■ What you will do ■
Go through the data and report each line that holds the string "filter".

■ Data records ■
Lemma worker_plain_failures_attempts_witness :
  let E := sample_External in
  let f := forward_with [] 2 (mkOptions false false) in
  let script := [conn_timeout; conn_timeout] in
  exit (worker f query_www never_down script) = Done
  /\ connect_count (worker f query_www never_down script) <= 2
  /\ (connect_count (worker f query_www never_down script) = 2 <->
      forall i, i + 1 < 2 -> never_down i = false).
Proof.
  cbv zeta.
  apply (@worker_plain_failures_attempts sample_External
           (forward_with [] 2 (mkOptions false false)) query_www never_down
           [conn_timeout; conn_timeout]).
  - unfold uint32_ok, uint32_max. simpl. lia.
  - simpl. lia.
  - reflexivity.
  - simpl. lia.
Defined.

(** C5, as stated, fails: with [maxfails = 3] and an upstream that was marked
    down by the time of the first failure, the worker stops after one
    attempt although every [Connect] result is a plain transport error. *)
Lemma worker_stops_before_maxfails :
  let E := sample_External in
  let f := forward_with [] 3 (mkOptions false false) in
  let script := [conn_timeout; conn_timeout; conn_timeout] in
  let r := worker f query_www always_down script in
  (0 < maxfails f)%N
  /\ forallb generic_failure script = true
  /\ exit r = Done
  /\ connect_count r = 1
  /\ connect_count r <> N.to_nat (maxfails f).
Proof.
  cbv zeta. repeat split; try reflexivity. vm_compute. discriminate.
Qed.

(** ** The worker: replies *)

(** C6: when [Connect] returns a reply without error and [state.Match]
    rejects it (line 148 is reached, so the reply is not one that line 118
    retries over TCP), the worker sends one result holding a synthesized
    reply with rcode FormatError and a nil error, returns without another
    [Connect] call, and leaves the failure counter as it was; no health
    check is started. *)
Theorem mismatched_reply_gives_formerr {E : External} f state down m rest fails o ndown :
  retry_with_tcp o (Some m) = false ->
  state_Match state m = false ->
  connect_loop f state down (mkConn (Some m) None :: rest) fails o ndown
  = mkRun [EvConnect o; EvSend (mkFwdResp (Some (formerr state)) 0 None)] fails Done
  /\ DNS.Rcode (formerr state) = DNS.RcodeFormatError
  /\ DNS.Answer (formerr state) = [].
Proof.
  intros Htcp Hmatch. cbn [connect_loop c_err c_ret is_cached_closed].
  rewrite Htcp, Hmatch. repeat split.
Qed.

Lemma mismatched_reply_gives_formerr_witness :
  let E := sample_External in
  let f := forward_with [] 2 (mkOptions false true) in
  let o := mkOptions false true in
  connect_loop f query_www never_down
               [mkConn (Some reply_other) None; conn_timeout] 1 o 1
  = mkRun [EvConnect o; EvSend (mkFwdResp (Some (formerr query_www)) 0 None)] 1 Done
  /\ DNS.Rcode (formerr query_www) = DNS.RcodeFormatError
  /\ DNS.Answer (formerr query_www) = [].
Proof.
  cbv zeta.
  apply (@mismatched_reply_gives_formerr sample_External
           (forward_with [] 2 (mkOptions false true)) query_www never_down
           reply_other [conn_timeout] 1%N (mkOptions false true) 1).
  - reflexivity.
  - reflexivity.
Defined.

(** C7: when [Connect] returns a truncated reply (and not the
    [ErrCachedClosed] sentinel, which line 114 tests first) while the
    attempt's options have [forceTCP] unset and [preferUDP] set, the worker
    goes on with [forceTCP = true] in its own copy of the options: the next
    event is a [Connect] call with these options, the failure counter and
    the number of [Down] calls are unchanged, and [f.opts] is not touched. *)
Theorem truncated_reply_retries_over_tcp {E : External} f state down r m rest fails o ndown :
  c_ret r = Some m ->
  DNS.Truncated m = true ->
  forceTCP o = false ->
  preferUDP o = true ->
  c_err r <> Some ErrCachedClosed ->
  connect_loop f state down (r :: rest) fails o ndown
  = prepend [EvConnect o]
            (connect_loop f state down rest fails (mkOptions true true) ndown)
  /\ (rest <> [] ->
      firstn 2 (trace (connect_loop f state down (r :: rest) fails o ndown))
      = [EvConnect o; EvConnect (mkOptions true true)]).
Proof.
  intros Hret Htr Hforce Hudp Herr.
  assert (Hcc : is_cached_closed (c_err r) = false).
  { destruct (is_cached_closed (c_err r)) eqn:H; [|reflexivity].
    apply is_cached_closed_spec in H. contradiction. }
  assert (Heq : connect_loop f state down (r :: rest) fails o ndown
                = prepend [EvConnect o]
                    (connect_loop f state down rest fails (mkOptions true true) ndown)).
  { cbn [connect_loop]. rewrite Hcc. unfold retry_with_tcp, set_forceTCP.
    now rewrite Hret, Htr, Hforce, Hudp. }
  split; [exact Heq|].
  intro Hne. rewrite Heq. destruct rest as [|r' rest']; [congruence|].
  reflexivity.
Qed.

Lemma truncated_reply_retries_over_tcp_witness :
  let E := sample_External in
  let f := forward_with [] 2 (mkOptions false true) in
  let o := mkOptions false true in
  let r := mkConn (Some reply_truncated) None in
  let rest := [mkConn (Some reply_a) None] in
  connect_loop f query_www never_down (r :: rest) 0 o 0
  = prepend [EvConnect o]
            (connect_loop f query_www never_down rest 0 (mkOptions true true) 0)
  /\ (rest <> [] ->
      firstn 2 (trace (connect_loop f query_www never_down (r :: rest) 0 o 0))
      = [EvConnect o; EvConnect (mkOptions true true)]).
Proof.
  cbv zeta.
  apply (@truncated_reply_retries_over_tcp sample_External
           (forward_with [] 2 (mkOptions false true)) query_www never_down
           (mkConn (Some reply_truncated) None) reply_truncated
           [mkConn (Some reply_a) None] 0%N (mkOptions false true) 0).
  - reflexivity.
  - reflexivity.
  - reflexivity.
  - reflexivity.
  - simpl. discriminate.
Defined.

(** ** Aggregation *)

Lemma find_app_last {A} (P : A -> bool) l x :
  find P (rev (x :: l))
  = match find P (rev l) with
    | Some y => Some y
    | None => if P x then Some x else None
    end.
Proof.
  cbn [rev]. induction (rev l) as [|y l' IH]; cbn [app find].
  - reflexivity.
  - destruct (P y); [reflexivity | exact IH].
Qed.

Lemma is_address_cases rr :
  is_address rr
  = if N.eqb (DNS.Rrtype rr) DNS.TypeA then true
    else if N.eqb (DNS.Rrtype rr) DNS.TypeAAAA then true else false.
Proof.
  unfold is_address. now destruct (N.eqb (DNS.Rrtype rr) DNS.TypeA),
                          (N.eqb (DNS.Rrtype rr) DNS.TypeAAAA).
Qed.

(** The loop over one answer section appends the section's address records
    and, if there is one, makes the reply the template. *)
Lemma scan_answer_spec m rrs : forall acc,
  scan_answer m rrs acc
  = (if existsb is_address rrs then Some m else fst acc,
     snd acc ++ filter is_address rrs).
Proof.
  induction rrs as [|rr rest IH]; intros [t ips]; cbn [scan_answer existsb filter fst snd].
  - now rewrite app_nil_r.
  - rewrite IH, (is_address_cases rr).
    destruct (N.eqb (DNS.Rrtype rr) DNS.TypeA); cbn [fst snd orb].
    + rewrite <- app_assoc. now destruct (existsb is_address rest).
    + destruct (N.eqb (DNS.Rrtype rr) DNS.TypeAAAA); cbn [fst snd orb].
      * rewrite <- app_assoc. now destruct (existsb is_address rest).
      * reflexivity.
Qed.

Lemma scan_resps_spec resps : forall acc,
  scan_resps resps acc
  = (match last_address_reply resps with
     | Some m => Some m
     | None => fst acc
     end,
     snd acc ++ address_records resps).
Proof.
  unfold last_address_reply.
  induction resps as [|resp rest IH]; intros [t ips]; cbn [scan_resps fst snd].
  - cbn. now rewrite app_nil_r.
  - unfold replies, address_records. cbn [flat_map].
    fold (replies rest). fold (address_records rest).
    destruct (ret resp) as [m|].
    + rewrite IH, scan_answer_spec. cbn [fst snd app].
      rewrite find_app_last, <- app_assoc. unfold has_address.
      destruct (find (fun m0 => existsb is_address (DNS.Answer m0)) (rev (replies rest)));
        [reflexivity|].
      now destruct (existsb is_address (DNS.Answer m)).
    + rewrite IH. reflexivity.
Qed.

■ Response to this exercise ■
     snd acc ++ filter is_address rrs).
  induction rrs as [|rr rest IH]; intros [t ips]; cbn [scan_answer existsb filter fst snd].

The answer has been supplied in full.